Cette perte de Dieu ressemble d'une part au renoncement du héros straussien, écœuré par la vanité de sa propre lutte. « Brusquement, tout s'écroule. On est seul, on ne croit plus » :

Christophe se rend compte que sa quête de Dieu était sans but. Cruelle déconvenue, comme celle du héros nietzschéen : « Cette volonté âpre et tendue, à peine arrivée au but, ou même avant, défaille. […] Tout cet étalage de volonté surhumaine, pour aboutir au renoncement, au “Je ne veux plus !“1 ». Pourtant, la compensation est de taille : Christophe découvre un monde aux

dimensions infinies, libéré des entraves de Dieu (le « vaste monde […] incommensurable... le monde qui déborde Dieu »), au point qu'il éprouve l'« ivresse » caractéristique de l'artiste nietzschéen (tel Strauss) assoiffé de puissance et de domination.

D'autre part, la voie est ouverte au panthéisme : dans son extase auditive, Christophe entrevoit une « immensité sonore, sans rivage et sans bornes », et s'y perd, tout comme dans la Préface de Jean-Christophe l'« agitation humaine » se perdait dans « le silence des espaces infinis ». Ici le silence, là l'« immensité sonore ». Est-ce contradictoire ? Nullement : l'un et l'autre ont le

caractère de l'infini, synthèse ultime au sein de laquelle son et silence, plein et vide ne font qu'un.
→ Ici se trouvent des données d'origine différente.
(* ===== verification/Prelude.v ===== *)
(** * Framehop: a verified model of the stack unwinder

    framehop ([src/src]) turns registers, stack memory and unwind data into a list of
    return addresses, on x86_64 and aarch64, from DWARF CFI, Apple compact unwind info and
    Windows PE unwind info.  This development is a shallow embedding of its
    implementation: Rust functions are functions of the same name that return a value, a
    Rust [Result] or a fault, and mutable state is passed explicitly.

    ** How the program fits together, and where each part is

    A client asks the iterator ([UnwindIterator] in [unwinder.rs]) for the next frame; the
    iterator calls [unwind_frame], which looks the address up in the rule cache
    ([rule_cache.rs]).  A hit is executed ([exec] of [x86_64/unwind_rule.rs] or
    [aarch64/unwind_rule.rs]).  A miss finds the module of the address, and its unwind
    data, chosen when the module was created ([ModuleUnwindDataInternal::new]), selects the
    DWARF unwinder ([dwarf.rs]), the compact unwind info unwinder ([macho.rs]) or the PE
    unwinder ([pe.rs]), each with a part per architecture.  These return a cacheable rule,
    which is stored and executed, or the return address itself.

    - [Prelude]: Rust outcomes ([may], [result]), the state and error monad [M] with its
      weakest preconditions ([wp]), integers at their width, slices, and the [StackReader]
      interface of the [read_stack] callback.
    - [AddSigned], [CodeAddress], [Error], [Arch]: [add_signed.rs], [code_address.rs],
      [error.rs], [arch.rs] with [unwind_rule.rs].
    - [X86UnwindRegs], [X86RegisterOrdering], [X86UnwindRule]: [x86_64/unwindregs.rs],
      [x86_64/register_ordering.rs], [x86_64/unwind_rule.rs].
    - [A64UnwindRegs], [A64UnwindRule]: [aarch64/unwindregs.rs], [aarch64/unwind_rule.rs].
    - [RuleCache]: [rule_cache.rs].
    - [Slices]: what the crate uses of the standard library's sorted slices and vectors;
      [BinarySearch] is the documented contract of [binary_search_by_key], whose choice
      among equal keys is unspecified, and [scan_search] an implementation of it.
    - [Modules]: the module list of [UnwinderInternal] with the process-wide generation
      counter ([unwinder.rs]), and the process as a transition system.
    - [Dwarf], [DwarfCfiIndex], [DwarfCfiIndexSpec], [X86Dwarf], [A64Dwarf]: [dwarf.rs],
      [x86_64/dwarf.rs], [aarch64/dwarf.rs].
    - [InstructionAnalysis], [X86InstructionAnalysis], [A64InstructionAnalysis] and
      [A64InstructionAnalysisSpec]: [instruction_analysis.rs] and the two
      [instruction_analysis] directories.
    - [Macho], [X86Macho], [A64Macho]: [macho.rs], [x86_64/macho.rs], [aarch64/macho.rs].
    - [Pe], [X86Pe], [A64Pe]: [pe.rs], [x86_64/pe.rs], [aarch64/pe.rs].
    - [UnwindData]: [ModuleUnwindDataInternal::new], [Module::new],
      [ExplicitModuleSectionInfo] ([unwinder.rs]) and the functions of [dwarf.rs] they
      call.
    - [Unwinder]: [with_cache], [unwind_frame_impl] and [unwind_frame] ([unwinder.rs]).
      [UnwinderSpec] states what an architecture owes the generic code
      ([UnwindingSpec]) and proves the generic code against it; [X86Unwinder] and
      [A64Unwinder] discharge it.  [UnwindFrame] has the theorems on one frame.
    - [Iterator], [A64Iterator], [X86Iterator]: [UnwindIterator], its protocol and whether
      it ends.  [RuleFrames] and [X86Termination]: unwinders all of whose frames have
      rules.
    - [X86Api], [A64Api]: the public types, [x86_64/unwinder.rs], [x86_64/cache.rs] and
      the aarch64 twins.
    - [StackWalk], [X86StackWalk], [A64StackWalk]: whole stacks, against a description of
      the call stack that knows neither modules nor caches.
    - [Sessions], [X86Sessions]: a process that loads and unloads modules and shares one
      cache between its unwinders, as a transition system over that of [Modules].
    - [ErrorDisplay]: the [Display] texts and sources of the errors and the [Debug] texts
      of the registers, with [display_utils.rs].
    - [UnitTests]: the unit tests of the crate, run on the model.
    - [GimliExample], [PeExample]: small executable parsers that meet the interfaces, for
      the witnesses.

    ** Code that is not under [src/]

    gimli, macho-unwind-info and pe-unwind-info are the classes [Gimli],
    [MachoUnwindInfo] and [PeUnwindInfo]: the functions and types the crate calls, with the
    ranges their Rust types give.  Further documented behaviour is in classes of its own,
    used only by the theorems that name them: [GimliEntries] (parsing an FDE asks for the
    CIE at its offset), [MachoLookup] (a function found for an address contains it),
    [PeOperations] (what stack allocations and pops do), [ContextReuse] (an unwind context
    is reusable scratch space).

    ** What the theorems show

    - Rules: executing a rule refines its documented meaning ([exec_refines_denotation] and
      the aarch64 twin); register orderings round-trip
      ([encode_decode_bijection]); a rule built from an epilogue restores what the epilogue
      restores ([for_sequence_runs_epilogue]).
    - Cache: [RuleCache] refines a lossy map ([cache_refines_lossy_map]), the whole cached
      unwinder is equivalent to one without a cache ([cache_transparent]), also when several
      unwinders share the cache while modules come and go ([shared_cache_never_stale], up
      to the documented [2^16] generations), errors of the slow path apart
      ([slow_path_error_is_cached]).
    - Modules: sortedness is an invariant of every reachable process state
      ([reachable_unwinders_safe]), and lookups find exactly the covering module.
    - Unwind data: a module's data is chosen as documented ([explicit_module_new]), the FDE
      index is that of the section ([try_new_correct]) and its lookups find the last FDE
      not above the address ([fde_lookup_correct]).
    - Slow paths: whenever the slow path has a cacheable rule, executing the rule agrees
      with the generic computation (DWARF: [x86_translation_agrees],
      [a64_translation_agrees]; PE: [epilog_rule_agrees], [operations_rule_agrees]); the
      instruction analyses recover the caller's registers from partly run prologues and
      epilogues, against machine semantics of their instructions, and the opcodes of
      compact unwind info from function bodies ([frameless_correct],
      [compact_frame_correct_aarch64]).
    - Frames and stacks: one call returns, without a panic, and keeps registers and cache
      well formed ([unwind_frame_returns]); a caller it finds without PE data is another
      frame, not below the callee's ([x86_frame_advances], [a64_frame_advances]); the
      iterator follows its protocol ([iterator_protocol]); where each frame has a rule, it yields exactly the
      call stack that the rules denote ([iterator_yields_call_stack] and its aarch64 twin),
      in particular the linked list of frame pointers where no module covers the code
      ([iterator_follows_frame_pointers], [iterator_follows_frame_records]); on aarch64
      every stack ends if the DWARF expressions do ([iteration_terminates]), on x86_64
      every stack whose frames have rules ([x86_iteration_terminates]), but not every stack
      ([x86_iteration_diverges]).
    - Limits the theorems state: frames too large for a rule ([frameless_correct]), the
      root of the stack and frame records that point down
      ([compact_frame_correct_aarch64]), pops with a redundant prefix
      ([detected_epilogue_correct]), no modules to deduce a pointer authentication mask
      from ([from_max_known_address_keeps]).

    - Texts: different errors have different texts ([UnwinderError_display_inj]), and an
      error with a source ends in the text of its source ([source_text]).

    ** Integers, faults and fuel

    Integers are [Z] with explicit ranges.  Plain [+] and [-] go through [uarith] and
    [sarith], which panic in a build with overflow checks and wrap in a release build; the
    class [Profile] is the build, and every theorem holds for both unless it says
    otherwise.  Slices are indexed with Rust's bounds checks.

    A loop that the code does not bound takes fuel, and running out of it is a fault,
    [Diverge], which no theorem counts as a result: [EntriesFuel] (entries of a section;
    enough when it exceeds their number, [try_new_correct]), [ExprFuel] (register requests
    of a DWARF expression; a hypothesis of the theorems, [exprs_ok], that expressions finish
    within it), [ChainFuel] (chained PE unwind infos; the length of the chain is enough,
    [chained_info_correct]).  The x86_64 prologue loop and [collect_frames] take fuel too:
    the first gets the length of its slice, which the theorems show is enough, the second
    is the caller's loop, and [iteration_terminates] says that some amount is enough.

    ** Not modelled

    The derived [Debug] implementations and the [eprintln!] of [add_module] have no effect
    on unwinding.  The integration tests run over recorded binaries, which only the parsers
    outside this repository can read.  The allocation policies of [cache.rs] are
    storage type parameters of gimli.  The accessors of [Module] and [RuleCache::stats]
    return fields, [FallibleIterator] forwards to [next].  Atomicity of the generation counter is taken from
    [AtomicU16::fetch_add]: concurrent draws are interleaved steps of the transition system
    in [Modules]. *)

From stdpp Require Export prelude.
From Stdlib Require Export ZArith Lia.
Dans la grande unité cosmique, les contraires n'ont pas la place de s'opposer ; ils se complètent. Si l'univers entrevu par Christophe « déborde Dieu », c'est que ce Dieu n'était pas le bon : il était nécessaire à Christophe de rejeter cette fausse divinité, carcan des esprits faibles. Le moment

venu, il retrouvera le Dieu qu'il cherchait.

Mais pour l'heure, il choisit un paganisme radical : face à Leonhard qui trouve « refuge dans la foi », cet autre Zarathoustra qu'est Christophe va « se révolter contre les pensées ascétiques » et « se lancer follement dans les passions ». Incapable de retrouver son « stoïcisme d'hier », il se sent appelé par le monde « brûlant, sauvage » qui s'ouvre devant lui. C'est ici qu'il devient, temporairement, un véritable homme nietzschéen. Il a déjà l'intuition du panthéisme, et, à terme, il y reviendra. Mais la sagesse requise lui fait encore défaut.